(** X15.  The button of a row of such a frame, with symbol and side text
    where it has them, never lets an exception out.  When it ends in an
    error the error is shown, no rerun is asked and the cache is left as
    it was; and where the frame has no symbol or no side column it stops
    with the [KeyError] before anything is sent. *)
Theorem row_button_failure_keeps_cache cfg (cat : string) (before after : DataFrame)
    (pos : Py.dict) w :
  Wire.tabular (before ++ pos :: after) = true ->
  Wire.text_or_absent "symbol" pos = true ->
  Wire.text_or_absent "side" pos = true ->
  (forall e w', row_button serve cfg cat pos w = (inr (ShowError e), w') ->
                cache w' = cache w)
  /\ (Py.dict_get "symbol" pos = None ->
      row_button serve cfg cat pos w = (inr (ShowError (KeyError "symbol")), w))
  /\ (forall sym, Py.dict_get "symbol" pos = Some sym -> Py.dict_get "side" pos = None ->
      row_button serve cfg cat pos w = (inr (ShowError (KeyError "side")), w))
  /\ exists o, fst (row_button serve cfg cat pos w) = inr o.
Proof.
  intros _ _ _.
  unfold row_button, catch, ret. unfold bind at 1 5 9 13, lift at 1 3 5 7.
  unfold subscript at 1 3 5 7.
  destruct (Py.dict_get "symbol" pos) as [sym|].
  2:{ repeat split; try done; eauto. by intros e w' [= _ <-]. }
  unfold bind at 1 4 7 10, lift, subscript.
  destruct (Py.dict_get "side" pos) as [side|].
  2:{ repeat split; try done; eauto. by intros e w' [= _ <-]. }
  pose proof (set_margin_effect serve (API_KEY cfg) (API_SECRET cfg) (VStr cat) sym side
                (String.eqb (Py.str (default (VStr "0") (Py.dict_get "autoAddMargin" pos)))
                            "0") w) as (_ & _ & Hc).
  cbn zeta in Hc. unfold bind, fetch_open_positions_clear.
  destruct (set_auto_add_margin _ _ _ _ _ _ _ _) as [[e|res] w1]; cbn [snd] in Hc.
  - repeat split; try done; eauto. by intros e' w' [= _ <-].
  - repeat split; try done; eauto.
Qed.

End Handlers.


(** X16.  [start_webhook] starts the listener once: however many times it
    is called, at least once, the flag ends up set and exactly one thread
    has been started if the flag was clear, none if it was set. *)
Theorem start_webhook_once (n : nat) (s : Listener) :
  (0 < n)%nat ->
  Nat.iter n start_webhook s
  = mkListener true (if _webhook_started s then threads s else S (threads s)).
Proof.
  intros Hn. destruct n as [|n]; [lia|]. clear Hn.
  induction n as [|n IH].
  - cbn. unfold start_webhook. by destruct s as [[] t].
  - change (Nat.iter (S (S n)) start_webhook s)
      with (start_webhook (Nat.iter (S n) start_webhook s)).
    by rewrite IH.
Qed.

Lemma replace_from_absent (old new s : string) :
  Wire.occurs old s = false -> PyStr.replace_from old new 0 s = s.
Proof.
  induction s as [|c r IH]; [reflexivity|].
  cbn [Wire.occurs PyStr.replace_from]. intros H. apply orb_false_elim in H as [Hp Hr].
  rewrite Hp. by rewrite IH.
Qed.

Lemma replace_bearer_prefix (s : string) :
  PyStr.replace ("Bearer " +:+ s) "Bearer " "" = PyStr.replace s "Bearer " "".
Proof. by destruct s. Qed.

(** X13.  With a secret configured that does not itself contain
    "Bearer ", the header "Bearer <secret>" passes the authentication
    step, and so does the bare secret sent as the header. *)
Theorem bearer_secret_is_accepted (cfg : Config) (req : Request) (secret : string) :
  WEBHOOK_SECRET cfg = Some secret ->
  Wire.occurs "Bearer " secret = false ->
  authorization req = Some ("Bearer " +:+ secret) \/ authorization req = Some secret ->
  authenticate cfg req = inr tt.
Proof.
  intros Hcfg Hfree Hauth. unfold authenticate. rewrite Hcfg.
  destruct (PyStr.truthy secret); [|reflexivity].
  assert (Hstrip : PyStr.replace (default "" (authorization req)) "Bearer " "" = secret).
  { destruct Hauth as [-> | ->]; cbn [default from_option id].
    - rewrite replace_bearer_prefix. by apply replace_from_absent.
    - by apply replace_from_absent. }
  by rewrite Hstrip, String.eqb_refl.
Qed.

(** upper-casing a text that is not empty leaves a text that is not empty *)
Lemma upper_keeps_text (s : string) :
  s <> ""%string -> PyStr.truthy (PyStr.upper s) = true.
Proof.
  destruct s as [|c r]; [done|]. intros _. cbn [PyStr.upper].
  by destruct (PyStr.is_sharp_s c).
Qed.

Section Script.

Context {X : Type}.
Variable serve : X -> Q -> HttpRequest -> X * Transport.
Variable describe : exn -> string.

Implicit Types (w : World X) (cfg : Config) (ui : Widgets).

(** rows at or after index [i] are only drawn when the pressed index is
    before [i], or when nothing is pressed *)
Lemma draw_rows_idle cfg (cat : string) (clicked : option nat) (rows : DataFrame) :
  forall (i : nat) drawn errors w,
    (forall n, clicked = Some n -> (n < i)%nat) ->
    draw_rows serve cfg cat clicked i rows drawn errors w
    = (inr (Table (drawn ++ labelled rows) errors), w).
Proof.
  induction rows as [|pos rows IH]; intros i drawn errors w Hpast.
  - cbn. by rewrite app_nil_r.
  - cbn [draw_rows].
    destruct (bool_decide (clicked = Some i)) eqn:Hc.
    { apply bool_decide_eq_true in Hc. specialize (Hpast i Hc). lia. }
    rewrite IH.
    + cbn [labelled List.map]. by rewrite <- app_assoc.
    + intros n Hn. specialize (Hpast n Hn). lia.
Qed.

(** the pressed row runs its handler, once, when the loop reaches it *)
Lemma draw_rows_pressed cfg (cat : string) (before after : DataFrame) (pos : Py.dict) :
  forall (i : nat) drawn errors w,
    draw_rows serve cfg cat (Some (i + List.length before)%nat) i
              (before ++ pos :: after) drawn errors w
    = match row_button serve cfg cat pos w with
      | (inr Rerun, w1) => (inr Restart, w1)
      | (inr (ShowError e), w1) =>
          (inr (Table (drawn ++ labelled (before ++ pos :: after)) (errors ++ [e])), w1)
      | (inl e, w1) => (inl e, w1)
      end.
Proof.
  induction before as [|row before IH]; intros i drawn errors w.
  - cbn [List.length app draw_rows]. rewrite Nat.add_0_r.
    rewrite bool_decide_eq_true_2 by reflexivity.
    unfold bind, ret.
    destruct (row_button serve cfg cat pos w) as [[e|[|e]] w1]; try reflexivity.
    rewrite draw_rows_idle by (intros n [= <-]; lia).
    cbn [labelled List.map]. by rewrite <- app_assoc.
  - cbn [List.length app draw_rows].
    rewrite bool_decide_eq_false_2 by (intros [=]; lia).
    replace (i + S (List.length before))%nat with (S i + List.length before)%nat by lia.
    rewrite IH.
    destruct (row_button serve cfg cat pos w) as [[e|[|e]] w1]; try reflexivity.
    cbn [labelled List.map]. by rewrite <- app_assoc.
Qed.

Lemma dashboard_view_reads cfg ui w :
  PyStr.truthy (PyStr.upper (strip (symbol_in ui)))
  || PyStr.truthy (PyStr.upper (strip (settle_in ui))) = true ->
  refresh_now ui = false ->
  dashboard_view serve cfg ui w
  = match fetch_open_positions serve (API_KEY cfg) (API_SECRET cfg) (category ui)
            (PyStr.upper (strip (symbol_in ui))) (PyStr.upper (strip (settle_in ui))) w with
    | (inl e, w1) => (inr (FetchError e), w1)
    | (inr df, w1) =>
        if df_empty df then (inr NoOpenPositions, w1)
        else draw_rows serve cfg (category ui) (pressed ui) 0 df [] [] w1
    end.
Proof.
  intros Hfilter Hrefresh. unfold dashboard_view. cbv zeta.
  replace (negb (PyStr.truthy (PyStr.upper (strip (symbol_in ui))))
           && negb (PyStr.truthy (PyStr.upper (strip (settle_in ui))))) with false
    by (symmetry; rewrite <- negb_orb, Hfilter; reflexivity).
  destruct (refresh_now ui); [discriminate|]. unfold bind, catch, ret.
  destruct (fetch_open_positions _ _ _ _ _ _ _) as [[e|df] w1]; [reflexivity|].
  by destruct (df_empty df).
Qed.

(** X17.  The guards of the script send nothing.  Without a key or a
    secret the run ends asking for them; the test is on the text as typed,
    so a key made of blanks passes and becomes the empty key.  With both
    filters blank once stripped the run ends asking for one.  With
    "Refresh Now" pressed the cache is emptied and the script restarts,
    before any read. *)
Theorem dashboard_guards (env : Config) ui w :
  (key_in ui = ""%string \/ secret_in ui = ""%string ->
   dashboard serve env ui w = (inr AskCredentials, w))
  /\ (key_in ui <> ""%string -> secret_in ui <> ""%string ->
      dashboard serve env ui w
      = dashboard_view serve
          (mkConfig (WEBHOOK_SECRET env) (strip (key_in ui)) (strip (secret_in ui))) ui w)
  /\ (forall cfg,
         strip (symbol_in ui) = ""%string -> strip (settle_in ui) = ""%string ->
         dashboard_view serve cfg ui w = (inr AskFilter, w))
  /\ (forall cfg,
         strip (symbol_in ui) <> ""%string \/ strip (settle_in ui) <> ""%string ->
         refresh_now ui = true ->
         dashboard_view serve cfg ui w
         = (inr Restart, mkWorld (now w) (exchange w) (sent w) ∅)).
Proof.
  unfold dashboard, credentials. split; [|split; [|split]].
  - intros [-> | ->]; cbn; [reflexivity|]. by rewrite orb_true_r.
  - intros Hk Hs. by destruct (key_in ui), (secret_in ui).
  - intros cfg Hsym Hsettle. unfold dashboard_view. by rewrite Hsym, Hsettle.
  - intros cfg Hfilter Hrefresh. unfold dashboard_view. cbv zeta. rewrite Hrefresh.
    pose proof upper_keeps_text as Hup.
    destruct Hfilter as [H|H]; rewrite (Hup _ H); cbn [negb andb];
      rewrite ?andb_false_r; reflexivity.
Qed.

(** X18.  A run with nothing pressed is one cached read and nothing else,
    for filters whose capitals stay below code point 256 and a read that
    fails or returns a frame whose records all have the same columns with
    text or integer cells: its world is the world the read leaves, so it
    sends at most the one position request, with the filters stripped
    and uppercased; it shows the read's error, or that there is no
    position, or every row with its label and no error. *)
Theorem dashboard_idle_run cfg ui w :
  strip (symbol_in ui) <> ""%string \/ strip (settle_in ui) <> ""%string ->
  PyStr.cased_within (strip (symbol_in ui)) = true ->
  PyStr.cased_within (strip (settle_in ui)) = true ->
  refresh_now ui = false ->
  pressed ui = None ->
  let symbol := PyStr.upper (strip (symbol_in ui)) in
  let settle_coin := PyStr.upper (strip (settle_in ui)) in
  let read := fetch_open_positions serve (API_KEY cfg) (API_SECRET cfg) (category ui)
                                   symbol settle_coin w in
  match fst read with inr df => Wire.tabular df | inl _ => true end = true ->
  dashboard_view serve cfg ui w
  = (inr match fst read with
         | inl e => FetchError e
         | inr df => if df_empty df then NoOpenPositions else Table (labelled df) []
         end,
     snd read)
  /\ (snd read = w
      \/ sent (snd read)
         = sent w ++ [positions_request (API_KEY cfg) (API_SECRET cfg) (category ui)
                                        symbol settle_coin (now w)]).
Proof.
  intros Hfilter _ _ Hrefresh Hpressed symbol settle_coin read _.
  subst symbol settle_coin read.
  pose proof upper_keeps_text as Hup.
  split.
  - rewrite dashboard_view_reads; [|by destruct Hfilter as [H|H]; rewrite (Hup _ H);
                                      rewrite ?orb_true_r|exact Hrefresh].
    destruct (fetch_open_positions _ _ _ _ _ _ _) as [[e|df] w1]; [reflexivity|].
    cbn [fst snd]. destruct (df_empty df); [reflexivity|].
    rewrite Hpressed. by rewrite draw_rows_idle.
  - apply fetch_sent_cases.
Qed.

# # # #

Give back exactly the lines above starting at the line where "fails or returns" appears and ending at the line where "PyStr.cased_within (strip (settle_in" appears, both included, with no other lines.

    fails or returns a frame whose records all have the same columns with
    text or integer cells: its world is the world the read leaves, so it
    sends at most the one position request, with the filters stripped
    and uppercased; it shows the read's error, or that there is no
    position, or every row with its label and no error. *)
Theorem dashboard_idle_run cfg ui w :
  strip (symbol_in ui) <> ""%string \/ strip (settle_in ui) <> ""%string ->
  PyStr.cased_within (strip (symbol_in ui)) = true ->
  PyStr.cased_within (strip (settle_in ui)) = true ->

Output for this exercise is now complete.